The history of viticulture in Portugal
The Phoenicians brought the first grapevines to the area that is now Portugal. The Greeks and the Romans also subsequently cultivated vines there. Following the conquest of Portugal by the Moors, wine production came to a standstill during the Early Middle Ages. It was only after several Christian monasteries were founded that Cistercian monks revived Portuguese winemaking. King Denis of Portugal (1279–1325) was also an important influence. As part of his efforts to promote the development of agriculture, he also encouraged the cultivation of vines. The proceeds were used to construct a naval fleet, an important prerequisite for maritime trading in the years that followed.

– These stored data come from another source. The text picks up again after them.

(** ** What a registration commits *)

(** The tables after a registration: a new account with its password, the flow spent, the
    presented session — which is another account's — ended with what its binding carries. *)
Record registered (commit : RegisterCommit) (db db' : DB) : Prop := {
  rg_free : taken_by_other uuid_Nil (User_UsernameNormalized (PreparedUser_User (RegisterCommit_User commit))) db = false ∧
    taken_by_other uuid_Nil (User_EmailNormalized (PreparedUser_User (RegisterCommit_User commit))) db = false;
  rg_new : users db !! User_ID (PreparedUser_User (RegisterCommit_User commit)) = None;
  rg_account : users db' = users (with_new_user (RegisterCommit_User commit) db) ∧
    credentials db' = credentials (with_new_user (RegisterCommit_User commit) db);
  rg_preauth : ∃ p, preauth_sessions db !! RegisterCommit_PreAuthID commit = Some p ∧
    live_preauth (timestamp (SR_CreatedAt (RegisterCommit_Session commit))) p = true ∧
    preauth_sessions db' = <[RegisterCommit_PreAuthID commit :=
      consume_preauth (timestamp (SR_CreatedAt (RegisterCommit_Session commit))) p]> (preauth_sessions db);
  rg_transaction : finished_transaction (RegisterCommit_ConsumeTransaction commit) (RegisterCommit_TransactionID commit)
    (timestamp (SR_CreatedAt (RegisterCommit_Session commit))) (auth_transactions db) (auth_transactions db');
  rg_sessions : login_sessions db' = <[SR_ID (RegisterCommit_Session commit) := session_row (RegisterCommit_Session commit)]>
    (replaced_sessions (User_ID (PreparedUser_User (RegisterCommit_User commit))) (timestamp (SR_CreatedAt (RegisterCommit_Session commit)))
       (presented db (RegisterCommit_ExistingSessionHash commit) (SR_CreatedAt (RegisterCommit_Session commit))) (login_sessions db));
  rg_tokens : let cut := switched_account (User_ID (PreparedUser_User (RegisterCommit_User commit)))
      (timestamp (SR_CreatedAt (RegisterCommit_Session commit)))
      (presented db (RegisterCommit_ExistingSessionHash commit) (SR_CreatedAt (RegisterCommit_Session commit))) db in
    refresh_token_families db' = refresh_token_families cut ∧ access_tokens db' = access_tokens cut }.

Lemma switch_step commit existing w w' x :
  (∀ s, existing = Some s → login_sessions (w_db w) !! ls_ID s = Some s ∧ ls_UserID s ≠ User_ID (PreparedUser_User (RegisterCommit_User commit))) →
  (match existing with
   | Some existing =>
       if ls_UserID existing != User_ID (PreparedUser_User (RegisterCommit_User commit)) then
         revokeSessionBindingCascade (ls_SessionBindingID existing) (SR_CreatedAt (RegisterCommit_Session commit)) "account_switch";;
         revoke_existing "revoke existing registration session" "account_switch" existing (ls_UserID existing)
           (RegisterCommit_RequestID commit) (SR_CreatedAt (RegisterCommit_Session commit))
       else mret ()
   | None => mret ()
   end : Tx unit) w = (w', inl x) →
  let user := User_ID (PreparedUser_User (RegisterCommit_User commit)) in
  let now := timestamp (SR_CreatedAt (RegisterCommit_Session commit)) in
  ∃ audits, w_db w' = with_audit_events audits
      (with_login_sessions (replaced_sessions user now existing (login_sessions (w_db w))) (switched_account user now existing (w_db w))) ∧
    w_rand w' = w_rand w.
Proof.
  intros Hk H user now. destruct existing as [s|].
  - destruct (Hk s eq_refl) as [Hs Hne]. rewrite bool_decide_eq_false_2 in H by done. simpl in H. do 1 browser_step H.
    apply revoke_existing_step in H as (r & audits & Hr & Hdb0 & Hrd). rewrite Hdb in Hr, Hdb0. simpl in Hr.
    assert (r = s) as -> by congruence. exists audits. split; [|congruence]. rewrite Hdb0.
    unfold replaced_sessions, replace_reason, switched_account. by rewrite bool_decide_eq_false_2.
  - tx_step H. exists (audit_events (w_db w)). split; [|done]. simpl. by destruct (w_db w).
Qed.
Lemma update_unambiguous commit cur bs db db' :
  db_ok db → user_updated commit cur bs db db' → unambiguous db → unambiguous db'.
Proof.
  intros Hok [Hf _ _ Hun Hem _ (audits & ->)] HI. set (id := User_ID (UpdateUser_Updated commit)) in *.
  eapply (unambiguous_insert db _ id); [exact HI| |].
  - destruct (disabled_user _), (UpdateUser_RevokeSessions commit); done.
  - intros k v Hv Hne. simpl. assert (u_ID v ≠ id) by (by rewrite (proj1 (ok_users _ Hok) _ _ Hv : u_ID v = k)).
    split; eapply exists_row_taken; eauto.
Qed.

Lemma bootstrap_step prepared event w w' x :
  bootstrapAdmin_tx prepared event w = (w', inl x) →
  taken_by_other uuid_Nil (User_UsernameNormalized (PreparedUser_User prepared)) (w_db w) = false ∧
  taken_by_other uuid_Nil (User_EmailNormalized (PreparedUser_User prepared)) (w_db w) = false ∧
  exists_row (λ r, u_Role r == "admin") (users (w_db w)) = false ∧
  users (w_db w) !! User_ID (PreparedUser_User prepared) = None ∧
  ∃ audits, w_db w' = with_audit_events audits (with_new_user prepared (w_db w)).
Proof.
  unfold bootstrapAdmin_tx. intros H. tx_step H. injection Hstmt as _ <-. do 2 tx_step H. injection Hstmt as <- <-.
  apply Tx_bind_inl in H as (w5 & y5 & Hl & H). apply lockAndCheckIdentifiers_step in Hl as (Hdb5 & _ & Hun & Hem).
  apply Tx_bind_inl in H as (w6 & y6 & Hl & H). apply createUser_step in Hl as (Hfresh & Hdb6 & _).
  apply insertAudit_step in H as (audits & Hdb7 & _). rewrite Hdb5 in Hfresh.
  match goal with E : w_db ?v = w_db w, H : w_db w5 = w_db ?v |- _ => rewrite E in * end.
  do 4 (split; [done|]). exists audits. by rewrite Hdb7, Hdb6, Hdb5.
Qed.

After achieving independence in 1385, the country's trading relationships flourished, especially with England. The taxes imposed on French wines after 1693 helped boost the sale of Portuguese wines all over the world. The discovery of the Douro Valley wine region led to the birth of port wine, which today accounts for the largest slice of Portugal's wine exports. Portugal was the first country in the world to demarcate a winegrowing area for a particular product to the Douro region. This not only ensured the quality of the sought-after sweet wine, it also cut out the competition. Since then, only wines produced in the Douro Valley have been entitled to use the designation "port wine". Winegrowers suffered a major setback in the 19th century when phylloxera and mildew wiped out large tracts of vines. It was not until the 1930s that winemaking saw a gradual revival. The Carnation Revolution and Portugal's accession to the EU boosted the fortunes of its wine trade.
Employing around 15% of its population, today viticulture is an important part of the Portuguese economy. As well as port, table wines are also becoming increasingly significant. In particular, the semi-sweet Mateus Rosé has many fans around the world.
Portugal has an ideal climate for cultivating vines. The climate differs from one region to another and these differences result in a wide variety of wines. Products from vineyards in the country's interior tend to be heavier, as the hot climate produces more tannin-rich and aromatic wines. In Portugal's more northerly wine regions the Atlantic brings cool weather and much rainfall. However, the long summers provide the ideal conditions for white grapes in particular to reach full ripeness and produce fresh and light white wines.